Application L2119 Cover Eng. Life Sci., Issue 3-4, 2021

Pseudomonas taiwanensis biofilms for continuous conversion of cyclohexanone in drip flow and rotating bed reactors

Ingeborg Heuschkel, Selina Hanisch, Daniel C. Volke, Erik Löfgren, Anna Hoschek, Pablo I. Nikel, Rohan Karande, and Katja Bühler

Eng. Life Sci., 2021, 21(3-4), pp. 258-269.
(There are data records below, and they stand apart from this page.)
(* ===== verification/Wire.v ===== *)
(** * The wire vocabulary: what the front end takes from [http] and [s3s]

    Headers are a parameter, with the little the front end relies on as laws;
    requests, responses and errors are plain records holding the fields the
    front end reads or sets.  A response field it leaves at its default has no
    counterpart here. *)

From S2P Require Import Prelude RustStr Checksum EngineError Fs Meta Layer.

(** ** Headers *)

Class HttpCrate := {
  HeaderMap : Type;
  HeaderName : Type;
  HeaderValue : Type;
  (** [HeaderName::from_static], for a name in lower case. *)
  from_static : str → HeaderName;
  (** [HeaderName::from_bytes]: a token in any case. *)
  from_bytes : str → option HeaderName;
  (** [HeaderMap::get] and [HeaderMap::contains_key]. *)
  get : HeaderMap → HeaderName → option HeaderValue;
  contains_key : HeaderMap → HeaderName → bool;
  (** [HeaderValue::to_str]. *)
  to_str : HeaderValue → option str;
}.

(** A token in lower case is its own name, and a key is in the map if it has a
    value. *)
Class HttpLaws (C : HttpCrate) : Prop := {
  from_bytes_static s : Forall (λ b, is_ascii_lowercase b || is_ascii_digit b || bool_decide (b = c#"-") = true) s →
    s ≠ [] → from_bytes s = Some (from_static s);
  contains_key_get m n : contains_key m n = true ↔ is_Some (get m n);
}.

(** The text of a header, if it is there and is text. *)
Definition header_text `{HttpCrate} (m : HeaderMap) (name : HeaderName) : option str := get m name ≫= to_str.

(** [s3s::TrailingHeaders]: what [read] shows once the body has been consumed,
    which is nothing if no trailer arrived. *)
Record TrailingHeaders `{HttpCrate} := mkTrailing { read_trailers : option HeaderMap }.

(** ** Errors *)

(** The [s3s::S3ErrorCode]s the program answers with. *)
Inductive S3ErrorCode :=
  | BadDigest
  | CBucketAlreadyOwnedByYou
  | CBucketNotEmpty
  | IncompleteBody
  | InternalError
  | InvalidAccessKeyId
  | CInvalidBucketName
  | CInvalidRange
  | InvalidRequest
  | KeyTooLongError
  | CNoSuchBucket
  | CNoSuchKey
  | ServiceUnavailable.

#[global] Instance s3_error_code_eq_dec : EqDecision S3ErrorCode.
Proof. solve_decision. Defined.

(** [s3s::S3Error], as [s3_error!] makes it: a code and perhaps a message. *)
Record S3Error := mkS3Error {
  err_code : S3ErrorCode;
  err_message : option str;
}.

#[global] Instance s3_error_eq_dec : EqDecision S3Error.
Proof. solve_decision. Defined.

(** [s3_error!] with a message and without. *)
Definition s3_error (code : S3ErrorCode) (message : str) : S3Error := mkS3Error code (Some message).
Definition s3_error_bare (code : S3ErrorCode) : S3Error := mkS3Error code None.

(** ** Bodies *)

(** A [StreamingBlob]: the chunks of a request body, or the failure of the
    connection.  The failure's payload is never looked at. *)
Abbreviation StreamingBlob := (list (result str unit)).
“In this study, the biocatalytic performance of a Baeyer-Villiger monooxygenase (BVMO) catalyzing the reaction of cyclohexanone to ε-caprolactone was investigated in Pseudomonas biofilms. Biofilm growth and development of two Pseudomonas taiwanensis VLB120 variants, Ps_BVMO and Ps_BVMO_DGC, were evaluated in drip flow reactors (DFRs) and rotating bed reactors (RBRs). Engineering a hyperactive diguanylate cyclase (DGC) from Caulobacter crescentus into Ps_BVMO resulted in faster biofilm growth compared to the control Ps_BVMO strain in the DFRs. The maximum product formation rates of 92 and 87 g/(m2.d) were observed for mature Ps_BVMO and Ps_ BVMO_DGC biofilms, respectively. The application of the engineered variants in the RBR was challenged by low biofilm surface coverage (50-60%) of rotating bed cassettes, side-products formation, oxygen limitation, and a severe drop in production rates with time. By implementing an active oxygen supply mode and a twin capillary spray feed, the biofilm surface coverage was maximized to 70-80%. BVMO activity was severely inhibited by cyclohexanol formation, resulting in a decrease in product formation rates. By controlling the cyclohexanone feed concentration at 4 mM, a stable product formation rate of 14 g/(m2.d) and a substrate conversion of 60% was achieved in the RBR.”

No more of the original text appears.